A man praying on the tomb of one of the Martyr of the Sudan's revolution at the Sheikh Hamed al-Nil cemetery where every Friday afternoon the Sufi meet to perform their dances and prayers near their leaders' tombs.
«Come ogni sera di Ramadan, abbiamo preparato i piatti per l’Iftar, il pasto che interrompe il digiuno al tramonto», racconta Tawdia, guardando allo spazio dove un anno prima si trovava la cucina auto-organizzata del sit-in della rivoluzione sudanese. «E alla fine dei festeggiamenti, sono tornata a casa. Ho goduto ogni istante di quella sera. Ma non sapevo che sarebbe stata l’ultima». I suoi occhi sono sempre sorridenti, ma ricordando quell’ultimo giorno al sit-in, vicino alla Nile Street nella capitale del Sudan, Khartoum, per un momento le si riempiono di lacrime.

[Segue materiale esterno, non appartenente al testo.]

(** * Wikipedia page converter: rewriting, offline embedding and page assembly

    A shallow embedding of [wiki_converter.py].  The converter parses a page
    with BeautifulSoup, rewrites the parsed tree in place (head references,
    body clean-up, link interception, image sources), optionally embeds the
    referenced resources as data URIs, and assembles the final document
    around two fixed assets.

    What the program computes itself is modelled concretely: string tests
    and substitution, the attribute dictionary of a tag, the traversals of
    the tree, the font regular expression and the assembly template.  What
    it delegates to libraries (the HTML parser and serializer, [urljoin],
    Unicode case folding and stripping, HTTP and base64) is the [Runtime]
    interface below.  The program calls [urljoin] outside any [try], so the
    [ValueError] of [urljoin] ends the run wherever it is raised. *)

From Stdlib Require Import String Ascii List Bool Arith Lia.
Import ListNotations.
Open Scope list_scope.
Open Scope string_scope.

(** ** Python string primitives *)

Module PyStr.

(** [s.startswith(p)] *)
Definition startswith (s p : string) : bool := String.prefix p s.

(** [s[n:]] *)
Fixpoint drop (n : nat) (s : string) : string :=
  match n, s with
  | O, _ => s
  | S _, EmptyString => EmptyString
  | S n', String _ s' => drop n' s'
  end.

(** [s[:n]] *)
Fixpoint take (n : nat) (s : string) : string :=
  match n, s with
  | O, _ => EmptyString
  | S _, EmptyString => EmptyString
  | S n', String c s' => String c (take n' s')
  end.

(** [s.endswith(p)] *)
Definition endswith (s p : string) : bool :=
  Nat.leb (String.length p) (String.length s)
  && String.eqb (drop (String.length s - String.length p) s) p.
Lemma rehash_image h P hd ps tail :
  mmap h = P ++ header_bytes hd ++ image ps ++ 0 :: tail -> zlen P = offset h -> header_ok hd ->
  Forall well_named ps -> NoDup ps.*1 -> Forall (fun p => fits h p.2) ps ->
  20 <= u32 (length_ h - offset h) ->
  exists h', _nvram_rehash malloc_ok h = Some (h', 0) /\ wf h' /\ frame h' = frame h /\
    vars h' = list_to_map ps ∪ sdram_defaults hd.
Proof.
  intros Hm HP Hhd Hok Hnd Hfit Hroom. unfold _nvram_rehash.
  rewrite (nvram_header_of_image h P hd (image ps ++ 0 :: tail)) by done. cbn [mbind option_bind].
  pose proof (length_image_ge ps) as Hlen.
  replace (offset h + NVRAM_HEADER_SIZE) with (zlen (P ++ header_bytes hd))
    by (rewrite length_app, length_header_bytes; unfold NVRAM_HEADER_SIZE; lia).
  rewrite (rehash_loop_image _ _ _ ps tail);
    [|simpl; by rewrite Hm, <- app_assoc|done|rewrite Hm, !length_app; simpl; lia].
  cbn [mbind option_bind].
  destruct (nvram_free_wf h) as [Hwf0 Hv0].
  destruct (set_all_ok malloc_ok (_nvram_free h) ps) as (Hwf1 & Hf1 & Hv1); [done|done|done|done|].
  rewrite Hv0, (right_id_L ∅ (∪)) in Hv1.
  set (good := fun g m => wf g /\ frame g = frame h /\ vars g = m).
  assert (forall g m n k z, (k <= 8)%nat -> good g m ->
    good (set_default malloc_ok g n (sprintf_0x k z)) (m ∪ {[ n := sprintf_0x k z ]})) as Hdef.
  { intros g m n k z Hk (Hwf & Hfr & <-).
    destruct (set_default_ok g n (sprintf_0x k z)) as (?&?&?); [done| |unfold good; split_and!; congruence].
    injection Hfr as _ _ _ Hl Ho. apply sprintf_fits; [done|]. by rewrite Hl, Ho. }
  assert (good (set_all malloc_ok (_nvram_free h) ps) (list_to_map ps)) as H1 by done.
  eexists. split; [reflexivity|]. unfold sdram_defaults. rewrite !(assoc_L (∪)).
  apply Hdef; [lia|]. apply Hdef; [lia|]. apply Hdef; [lia|]. by apply Hdef; [lia|].
Qed.
End image_io.

(** ** Writing the image *)

(** Which variables of a bucket, and of the table, find room: a bucket is cut at
    the first one that does not fit, later buckets go on. *)
Fixpoint fit_bucket (room : Z) (b : list nvram_tuple) : list (list Z * list Z) :=
  match b with
  | [] => []
  | t :: b =>
      let p := (name t, default [] (value t)) in
      if room <? zlen (tuple_bytes p.1 p.2) then []
      else p :: fit_bucket (room - zlen (tuple_bytes p.1 p.2)) b
  end.

Fixpoint fit_table (room : Z) (tbl : list (list nvram_tuple)) : list (list Z * list Z) :=
  match tbl with
  | [] => []
  | b :: tbl => let ps := fit_bucket room b in ps ++ fit_table (room - zlen (image ps)) tbl
  end.

Definition has_value (t : nvram_tuple) : Prop := is_Some (value t).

Era la notte tra il 2 e il 3 giugno di un anno fa. Tawdia ha 25 anni ed è un medico di laboratorio: la sua pagina Facebook ha migliaia di follower grazie alle dirette che ha postato sul suo profilo durante la rivoluzione. La sua amica Fatima, nome fittizio usato per proteggerne l’identità, di anni ne ha 22 e quella sera, come tante altre compagne, studentesse partecipanti al sit-in, non era invece tornata a casa. Ed è diventata testimone e vittima di uno dei massacri più brutali della storia recente del Sudan a opera di quei militari che ancora oggi sono al potere.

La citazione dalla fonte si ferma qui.